Directions: Pull out every line from the listing that has the word "apply".
☆ ☆ ☆ ☆ ☆ ☆ ☆
Lemma plain_setup k k' : same_setup k k' → user_ok k' → plain k → plain k'.
Proof.
  intros S U [A1 A2 A3 A4 A5 A6]. pose proof (setup_sym _ _ S) as S'. split.
  - intros s t R. apply (setup_exists k); [done|]. eapply A1. by eapply setup_reads.
  - intros s y' p H' Hp. destruct (setup_back _ _ _ _ S H') as (y & H & _ & (_ & Ep & _)). rewrite Ep in Hp.
    destruct (A2 s y p H Hp) as (x & Hx & B1 & B2 & B3).
    assert (L : pr_core <$> ks_props k' !! p = pr_core <$> ks_props k !! p)
      by (by rewrite <-!lookup_fmap, (ss_prop _ _ S)).
    rewrite Hx in L. destruct (ks_props k' !! p) as [x'|] eqn:Hx'; [|done]. simpl in L. apply (inj Some) in L.
    apply pr_core_inv in L as (Et & _ & _ & Ex & Em & _). exists x'. rewrite Et, Ex, Em.
    split_and!; [done| |done..]. intros m Hm. destruct (B1 m Hm) as [z Hz].
    assert (Lm : mn_core <$> ks_menus k' !! m = mn_core <$> ks_menus k !! m)
      by (by rewrite <-!lookup_fmap, (ss_menu _ _ S)).
    rewrite Hz in Lm. destruct (ks_menus k' !! m); [eauto|done].
  - intros s y' H'. destruct (setup_back _ _ _ _ S H') as (y & H & (-> & _ & -> & _)%row_inv & _). eauto.
  - exact U.
  - intros s y' H'. destruct (setup_back _ _ _ _ S H') as (y & H & (_ & _ & _ & -> & ->)%row_inv & _). eauto.
  - intros s Ht. apply (A6 s). by eapply setup_tc.
Qed.
Lemma listed_setup k k' : same_setup k k' → listed k → listed k'.
Proof.
  intros S [A [B1 B2] [C1 C2] D E]. pose proof (table_hash_syms _ _ (ss_table _ _ S)) as Eh.
  split; rewrite ?Eh, ?(ss_modules _ _ S).
  - intros t Ht. by apply (setup_exists k), A.
  - split; [done|by apply (setup_exists k)].
  - split; [done|by apply (setup_exists k)].
  - intros t y' H'. destruct (setup_back _ _ _ _ S H') as (y & H & (_ & _ & -> & _)%row_inv & _). eauto.
  - intros m Hm. by apply (setup_exists k), E.
Qed.

(** ** Forgetting everything *)

Definition forgotten (y y' : symbol) : Prop :=
  row y' = row y ∧ same_shape y' y ∧ sy_user y' = SValue VNull No ∧ valid y' = false ∧ has_value y' = is_choice y.

Lemma upd_sym_run s f y k : ks_syms k !! s = Some y → upd_sym s f k = Done ((), set_sym s (f y) k).
Proof. intros H. unfold upd_sym. by rewrite (mthen_done _ _ _ _ _ (run_get_sym _ _ _ H)). Qed.
Lemma set_sym_lookup s y k : ks_syms (set_sym s y k) !! s = Some y.
Proof. simpl. apply lookup_insert_eq. Qed.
☆ ☆ ☆ ☆ ☆ ☆ ☆
Expected answer:
  - intros s t R. apply (setup_exists k); [done|]. eapply A1. by eapply setup_reads.
    rewrite Hx in L. destruct (ks_props k' !! p) as [x'|] eqn:Hx'; [|done]. simpl in L. apply (inj Some) in L.
    apply pr_core_inv in L as (Et & _ & _ & Ex & Em & _). exists x'. rewrite Et, Ex, Em.
  - intros s Ht. apply (A6 s). by eapply setup_tc.
  - intros t Ht. by apply (setup_exists k), A.
  - split; [done|by apply (setup_exists k)].
  - split; [done|by apply (setup_exists k)].
  - intros m Hm. by apply (setup_exists k), E.
Proof. simpl. apply lookup_insert_eq. Qed.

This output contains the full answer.